Top of Provided data

(* ===== verification/CoinSet.v ===== *)
(** The algorithms on coin lists that [types/coin.go] (amounts of type [Int])
    and [types/dec_coin.go] (amounts of type [Dec]) both contain, written once
    over an interface of amounts.

    A Go slice shares its backing array with the slices it was cut from, and
    [removeZeroCoins], [Sort] and [append] write to it.  The operations
    therefore return, next to their result, the contents they leave in the
    arrays of their arguments. *)
From S2P Require Import Prelude GoStrings.
From Stdlib Require Import Ascii.

Record coin (A : Type) := MkCoin { Denom : string; Amount : A }.
Arguments MkCoin {_} _ _.
Arguments Denom {_} _.
Arguments Amount {_} _.

#[global] Instance coin_eq_dec {A} `{EqDecision A} : EqDecision (coin A).
Proof. solve_decision. Defined.

(* ------------------------------------------------------------------ *)
(** * The interface of amounts *)

(** The operations of [Int] and [Dec] that coin lists use. *)
Class AmountOps (A : Type) := {
  am_IsZero : A -> res bool;
  am_IsNegative : A -> res bool;
  am_IsPositive : A -> res bool;
  am_Equal : A -> A -> res bool;
  am_Add : A -> A -> res A;
  am_Zero : A;
  am_String : A -> string;
}.

(** What they promise: an amount is a possibly nil pointer to an integer, the
    tests are those of the integer, and addition is exact below [2^am_bits]
    and panics above. *)
Class AmountLaws (A : Type) `{AmountOps A} := {
  am_mk : option Z -> A;
  am_ptr : A -> option Z;
  am_bits : Z;
  am_mk_ptr a : am_mk (am_ptr a) = a;
  am_ptr_mk p : am_ptr (am_mk p) = p;
  am_Zero_mk : am_Zero = am_mk (Some 0);
  am_IsZero_mk p : am_IsZero (am_mk p) = (z ← deref p; Ok (z =? 0));
  am_IsNegative_mk p : am_IsNegative (am_mk p) = (z ← deref p; Ok (z <? 0));
  am_IsPositive_mk p : am_IsPositive (am_mk p) = (z ← deref p; Ok (0 <? z));
  am_Equal_mk x y : am_Equal (am_mk (Some x)) (am_mk (Some y)) = Ok (x =? y);
  am_Add_mk x y :
    am_Add (am_mk (Some x)) (am_mk (Some y)) =
    if bool_decide (Z.abs (x + y) < 2 ^ am_bits)
    then Ok (am_mk (Some (x + y))) else Panic "Int overflow";
}.

(* ------------------------------------------------------------------ *)
(** * Denominations *)

(** [reDnmString]: a letter followed by 2 to 127 characters of
    [[a-zA-Z0-9/:-]]. *)
Definition is_denom_char (c : ascii) : bool :=
  is_alpha c || is_digit c || bool_decide (c = "/"%char) || bool_decide (c = ":"%char)
  || bool_decide (c = "-"%char).

Definition is_denom (s : string) : bool :=
  match s with
  | EmptyString => false
  | String c t =>
      is_alpha c && (2 <=? String.length t)%nat && (String.length t <=? 127)%nat
      && str_forall is_denom_char t
  end.
(* ===== verification/CoinText.v ===== *)
(** The text form of coins: the regular expressions of [types/coin.go], the
    deterministic matchers that implement them, and the comma-separated lists
    that [ParseCoins] and [ParseDecCoins] read and [String] writes.

    Every expression of the source is a sequence of repeated character
    classes, so an expression is a list of [item]s. *)
From S2P Require Import Prelude GoStrings CoinSet.
From Stdlib Require Import Ascii.

(* ------------------------------------------------------------------ *)
(** * Regular expressions *)

(** [cls{lo,hi}]; [hi = None] is no upper bound. *)
Record item := Item { cls : ascii -> bool; lo : nat; hi : option nat }.

Definition item_match (i : item) (s : string) : Prop :=
  str_forall (cls i) s = true /\ (lo i <= String.length s)%nat /\
  match hi i with Some h => (String.length s <= h)%nat | None => True end.

(** [^e1 e2 ...$] *)
Inductive matches : list item -> string -> Prop :=
| matches_nil : matches [] ""
| matches_cons i e s t : item_match i s -> matches e t -> matches (i :: e) (s +:+ t).

Definition is_dot (c : ascii) : bool := bool_decide (c = "."%char).

Definition reDnm : list item := [Item is_alpha 1 (Some 1%nat); Item is_denom_char 2 (Some 127%nat)].
Definition reDecAmt : list item := [Item is_digit 0 None; Item is_dot 0 None; Item is_digit 1 None].
Definition reSpc : list item := [Item is_space 0 None].
Definition reAmt : list item := [Item is_digit 1 None].

(** [reCoin] and [reDecCoin]: group 1, spaces, group 2. *)
Definition grouped (amt : list item) (s a d : string) : Prop :=
  exists sp, s = a +:+ sp +:+ d /\ matches amt a /\ matches reSpc sp /\ matches reDnm d.

(* ------------------------------------------------------------------ *)
(** * Matchers *)

(** [reCoin.FindStringSubmatch]: groups 1 and 2. *)
Definition match_coin (s : string) : option (string * string) :=
  let '(a, r) := span is_digit s in
  let '(_, d) := span is_space r in
  if negb (bool_decide (a = "")) && is_denom d then Some (a, d) else None.

(** [reDecCoin.FindStringSubmatch]: without dots the digits are all in the
    first run. *)
Definition is_empty (s : string) : bool := match s with EmptyString => true | _ => false end.
Definition match_dec_coin (s : string) : option (string * string) :=
  let '(a1, r) := span is_digit s in
  let '(dots, r) := span is_dot r in
  let '(a2, r) := span is_digit r in
  let '(_, d) := span is_space r in
  if negb (is_empty (if is_empty dots then a1 else a2)) && is_denom d
  then Some (a1 +:+ dots +:+ a2, d) else None.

Bottom of Provided data

**Directions**
Every line above from the line with "am_Add_mk x y" to the line with "(* ===== verification/CoinText.v ===== *)", inclusive, must be returned exactly; no other line belongs in the reply.

**Answer for this exercise**
  am_Add_mk x y :
    am_Add (am_mk (Some x)) (am_mk (Some y)) =
    if bool_decide (Z.abs (x + y) < 2 ^ am_bits)
    then Ok (am_mk (Some (x + y))) else Panic "Int overflow";
}.

(* ------------------------------------------------------------------ *)
(** * Denominations *)

(** [reDnmString]: a letter followed by 2 to 127 characters of
    [[a-zA-Z0-9/:-]]. *)
Definition is_denom_char (c : ascii) : bool :=
  is_alpha c || is_digit c || bool_decide (c = "/"%char) || bool_decide (c = ":"%char)
  || bool_decide (c = "-"%char).

Definition is_denom (s : string) : bool :=
  match s with
  | EmptyString => false
  | String c t =>
      is_alpha c && (2 <=? String.length t)%nat && (String.length t <=? 127)%nat
      && str_forall is_denom_char t
  end.
(* ===== verification/CoinText.v ===== *)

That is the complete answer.